Your goal.
The following data has a line with "Record open_ok (h" and a line with "op_actors : ∀". Write out exactly those lines and all the lines between them.

= = = =

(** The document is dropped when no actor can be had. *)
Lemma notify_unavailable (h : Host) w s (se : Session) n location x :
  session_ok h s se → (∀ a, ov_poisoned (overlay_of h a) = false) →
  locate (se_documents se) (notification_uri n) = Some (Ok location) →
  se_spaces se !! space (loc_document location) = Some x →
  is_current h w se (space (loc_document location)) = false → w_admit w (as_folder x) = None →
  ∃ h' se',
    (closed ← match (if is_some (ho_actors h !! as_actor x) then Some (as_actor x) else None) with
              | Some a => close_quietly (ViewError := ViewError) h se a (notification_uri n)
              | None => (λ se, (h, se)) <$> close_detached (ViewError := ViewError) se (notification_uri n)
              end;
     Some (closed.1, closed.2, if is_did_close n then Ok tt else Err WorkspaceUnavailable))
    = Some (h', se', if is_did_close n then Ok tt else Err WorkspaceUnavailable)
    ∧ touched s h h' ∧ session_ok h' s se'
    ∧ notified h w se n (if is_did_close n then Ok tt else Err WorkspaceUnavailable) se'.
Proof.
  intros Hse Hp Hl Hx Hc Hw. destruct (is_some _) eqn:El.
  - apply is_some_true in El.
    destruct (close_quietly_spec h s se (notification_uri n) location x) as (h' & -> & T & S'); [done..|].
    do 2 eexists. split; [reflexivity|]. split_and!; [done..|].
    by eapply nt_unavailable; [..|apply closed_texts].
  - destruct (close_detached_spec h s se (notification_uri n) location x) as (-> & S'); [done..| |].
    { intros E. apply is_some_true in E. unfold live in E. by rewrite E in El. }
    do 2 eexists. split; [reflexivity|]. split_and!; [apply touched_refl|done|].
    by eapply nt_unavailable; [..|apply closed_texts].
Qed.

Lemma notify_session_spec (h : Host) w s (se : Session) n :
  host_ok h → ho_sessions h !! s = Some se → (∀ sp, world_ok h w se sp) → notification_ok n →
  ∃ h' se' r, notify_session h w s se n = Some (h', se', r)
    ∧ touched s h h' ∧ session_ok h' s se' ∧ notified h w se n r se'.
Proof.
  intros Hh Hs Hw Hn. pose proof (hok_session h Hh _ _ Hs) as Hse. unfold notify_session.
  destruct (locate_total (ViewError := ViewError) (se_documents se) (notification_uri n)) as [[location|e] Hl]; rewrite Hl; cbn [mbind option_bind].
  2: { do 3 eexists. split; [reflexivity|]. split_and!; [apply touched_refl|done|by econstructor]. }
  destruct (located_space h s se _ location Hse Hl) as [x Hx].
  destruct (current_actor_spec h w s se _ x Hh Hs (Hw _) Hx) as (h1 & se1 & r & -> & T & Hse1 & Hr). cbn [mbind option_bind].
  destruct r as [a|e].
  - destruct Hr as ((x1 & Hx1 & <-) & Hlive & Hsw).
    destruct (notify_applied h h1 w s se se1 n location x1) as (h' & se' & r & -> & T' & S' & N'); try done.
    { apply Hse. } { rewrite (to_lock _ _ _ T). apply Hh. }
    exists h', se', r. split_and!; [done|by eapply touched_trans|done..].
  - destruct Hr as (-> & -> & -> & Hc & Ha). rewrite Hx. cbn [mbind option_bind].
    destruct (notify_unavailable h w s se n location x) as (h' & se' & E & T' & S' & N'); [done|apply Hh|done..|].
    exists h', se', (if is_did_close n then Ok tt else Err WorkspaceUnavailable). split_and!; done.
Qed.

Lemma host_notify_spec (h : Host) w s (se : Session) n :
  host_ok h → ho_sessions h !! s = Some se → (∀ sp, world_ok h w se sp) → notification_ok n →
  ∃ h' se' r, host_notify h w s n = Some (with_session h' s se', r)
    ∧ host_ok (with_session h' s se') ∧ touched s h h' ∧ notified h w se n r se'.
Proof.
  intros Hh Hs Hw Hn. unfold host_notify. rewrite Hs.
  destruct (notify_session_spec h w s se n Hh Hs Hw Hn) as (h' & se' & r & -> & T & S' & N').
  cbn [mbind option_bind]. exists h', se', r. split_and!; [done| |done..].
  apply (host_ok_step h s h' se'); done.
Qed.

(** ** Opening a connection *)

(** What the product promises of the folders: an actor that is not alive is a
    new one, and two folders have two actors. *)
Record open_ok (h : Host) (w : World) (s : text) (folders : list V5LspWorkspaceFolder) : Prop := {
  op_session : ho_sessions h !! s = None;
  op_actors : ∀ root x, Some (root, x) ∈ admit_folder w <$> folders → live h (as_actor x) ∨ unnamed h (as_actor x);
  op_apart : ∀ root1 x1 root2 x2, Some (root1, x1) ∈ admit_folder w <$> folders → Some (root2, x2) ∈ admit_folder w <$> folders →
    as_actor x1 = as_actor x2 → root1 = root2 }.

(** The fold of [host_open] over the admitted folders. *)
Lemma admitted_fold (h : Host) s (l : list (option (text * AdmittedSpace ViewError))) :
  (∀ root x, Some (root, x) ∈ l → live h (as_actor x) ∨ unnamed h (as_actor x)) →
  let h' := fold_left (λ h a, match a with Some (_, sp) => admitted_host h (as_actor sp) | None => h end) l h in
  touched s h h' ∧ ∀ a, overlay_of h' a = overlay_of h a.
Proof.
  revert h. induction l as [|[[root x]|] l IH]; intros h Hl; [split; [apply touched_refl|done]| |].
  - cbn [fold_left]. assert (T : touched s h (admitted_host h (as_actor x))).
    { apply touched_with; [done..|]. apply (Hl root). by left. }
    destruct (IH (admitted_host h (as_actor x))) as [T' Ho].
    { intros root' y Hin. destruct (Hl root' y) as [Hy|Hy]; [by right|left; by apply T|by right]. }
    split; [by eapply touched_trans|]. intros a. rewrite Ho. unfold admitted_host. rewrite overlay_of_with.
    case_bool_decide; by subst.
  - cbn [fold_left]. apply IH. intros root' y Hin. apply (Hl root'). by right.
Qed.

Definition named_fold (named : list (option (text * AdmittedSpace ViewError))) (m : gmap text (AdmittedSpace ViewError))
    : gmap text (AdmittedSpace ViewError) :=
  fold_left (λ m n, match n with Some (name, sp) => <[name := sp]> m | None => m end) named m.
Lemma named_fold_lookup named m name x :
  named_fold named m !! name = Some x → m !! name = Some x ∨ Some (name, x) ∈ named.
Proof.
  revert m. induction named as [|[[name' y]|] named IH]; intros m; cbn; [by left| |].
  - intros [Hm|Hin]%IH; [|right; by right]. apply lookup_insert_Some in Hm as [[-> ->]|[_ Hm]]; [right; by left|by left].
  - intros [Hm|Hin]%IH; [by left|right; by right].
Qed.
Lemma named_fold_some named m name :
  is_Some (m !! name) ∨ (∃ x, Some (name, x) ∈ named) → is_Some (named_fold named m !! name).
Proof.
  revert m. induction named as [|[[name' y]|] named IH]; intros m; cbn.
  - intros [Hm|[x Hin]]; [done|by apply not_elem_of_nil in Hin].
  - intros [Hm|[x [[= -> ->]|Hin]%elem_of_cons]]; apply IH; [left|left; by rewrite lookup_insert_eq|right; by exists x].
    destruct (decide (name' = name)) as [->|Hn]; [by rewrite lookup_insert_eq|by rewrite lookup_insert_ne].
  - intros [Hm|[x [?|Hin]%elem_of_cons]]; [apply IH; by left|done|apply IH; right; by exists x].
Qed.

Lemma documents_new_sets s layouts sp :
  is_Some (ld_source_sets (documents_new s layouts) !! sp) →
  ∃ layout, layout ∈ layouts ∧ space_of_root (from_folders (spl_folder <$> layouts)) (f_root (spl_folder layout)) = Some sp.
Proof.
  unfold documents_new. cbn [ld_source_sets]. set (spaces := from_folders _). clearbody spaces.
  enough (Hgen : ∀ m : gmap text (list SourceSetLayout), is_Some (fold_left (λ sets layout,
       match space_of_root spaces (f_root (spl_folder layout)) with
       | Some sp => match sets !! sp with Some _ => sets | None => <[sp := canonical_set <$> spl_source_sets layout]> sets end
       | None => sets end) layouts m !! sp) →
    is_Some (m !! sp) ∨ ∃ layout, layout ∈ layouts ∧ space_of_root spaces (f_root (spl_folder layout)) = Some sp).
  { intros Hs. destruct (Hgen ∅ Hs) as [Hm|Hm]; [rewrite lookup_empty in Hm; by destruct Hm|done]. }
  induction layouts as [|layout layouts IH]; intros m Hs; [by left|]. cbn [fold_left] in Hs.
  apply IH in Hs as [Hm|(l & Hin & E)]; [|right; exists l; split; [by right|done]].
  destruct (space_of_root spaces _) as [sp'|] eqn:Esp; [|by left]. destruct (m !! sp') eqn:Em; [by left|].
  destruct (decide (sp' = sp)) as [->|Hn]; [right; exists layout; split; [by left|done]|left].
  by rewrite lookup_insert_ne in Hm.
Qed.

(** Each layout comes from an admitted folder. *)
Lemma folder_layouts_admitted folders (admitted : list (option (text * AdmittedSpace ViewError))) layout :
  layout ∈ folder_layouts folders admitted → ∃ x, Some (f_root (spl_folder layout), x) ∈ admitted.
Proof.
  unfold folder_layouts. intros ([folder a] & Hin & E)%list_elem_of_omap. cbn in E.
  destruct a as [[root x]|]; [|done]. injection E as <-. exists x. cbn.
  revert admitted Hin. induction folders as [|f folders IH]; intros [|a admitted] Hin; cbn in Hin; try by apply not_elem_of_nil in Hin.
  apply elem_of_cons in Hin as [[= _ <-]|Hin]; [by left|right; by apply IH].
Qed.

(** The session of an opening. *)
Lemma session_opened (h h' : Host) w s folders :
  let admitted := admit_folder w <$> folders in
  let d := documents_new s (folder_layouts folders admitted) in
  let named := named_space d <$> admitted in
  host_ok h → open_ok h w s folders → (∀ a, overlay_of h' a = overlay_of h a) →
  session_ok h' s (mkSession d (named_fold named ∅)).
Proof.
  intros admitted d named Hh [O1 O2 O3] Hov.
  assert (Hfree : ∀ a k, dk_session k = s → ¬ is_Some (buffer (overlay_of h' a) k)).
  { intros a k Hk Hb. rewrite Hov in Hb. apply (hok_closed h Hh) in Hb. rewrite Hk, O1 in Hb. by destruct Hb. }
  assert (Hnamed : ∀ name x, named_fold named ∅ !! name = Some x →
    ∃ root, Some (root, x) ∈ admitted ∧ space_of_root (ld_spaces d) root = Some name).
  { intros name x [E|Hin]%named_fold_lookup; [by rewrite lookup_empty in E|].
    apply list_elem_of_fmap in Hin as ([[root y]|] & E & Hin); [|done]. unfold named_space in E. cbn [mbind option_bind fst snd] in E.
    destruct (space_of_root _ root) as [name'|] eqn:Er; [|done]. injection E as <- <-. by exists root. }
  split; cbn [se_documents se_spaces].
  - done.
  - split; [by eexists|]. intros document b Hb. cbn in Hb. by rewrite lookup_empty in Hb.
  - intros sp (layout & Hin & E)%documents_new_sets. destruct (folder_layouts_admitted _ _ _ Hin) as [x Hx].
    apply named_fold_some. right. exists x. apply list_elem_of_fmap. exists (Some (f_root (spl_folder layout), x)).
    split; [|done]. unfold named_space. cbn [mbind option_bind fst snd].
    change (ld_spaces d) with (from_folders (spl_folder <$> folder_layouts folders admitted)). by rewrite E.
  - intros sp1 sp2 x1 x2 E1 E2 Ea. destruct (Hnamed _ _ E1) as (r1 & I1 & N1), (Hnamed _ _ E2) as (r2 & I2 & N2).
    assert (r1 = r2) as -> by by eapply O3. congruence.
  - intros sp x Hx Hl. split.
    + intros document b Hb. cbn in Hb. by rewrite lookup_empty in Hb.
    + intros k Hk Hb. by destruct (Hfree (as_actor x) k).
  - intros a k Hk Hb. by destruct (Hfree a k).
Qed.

= = = =

The completed task.
Record open_ok (h : Host) (w : World) (s : text) (folders : list V5LspWorkspaceFolder) : Prop := {
  op_session : ho_sessions h !! s = None;
  op_actors : ∀ root x, Some (root, x) ∈ admit_folder w <$> folders → live h (as_actor x) ∨ unnamed h (as_actor x);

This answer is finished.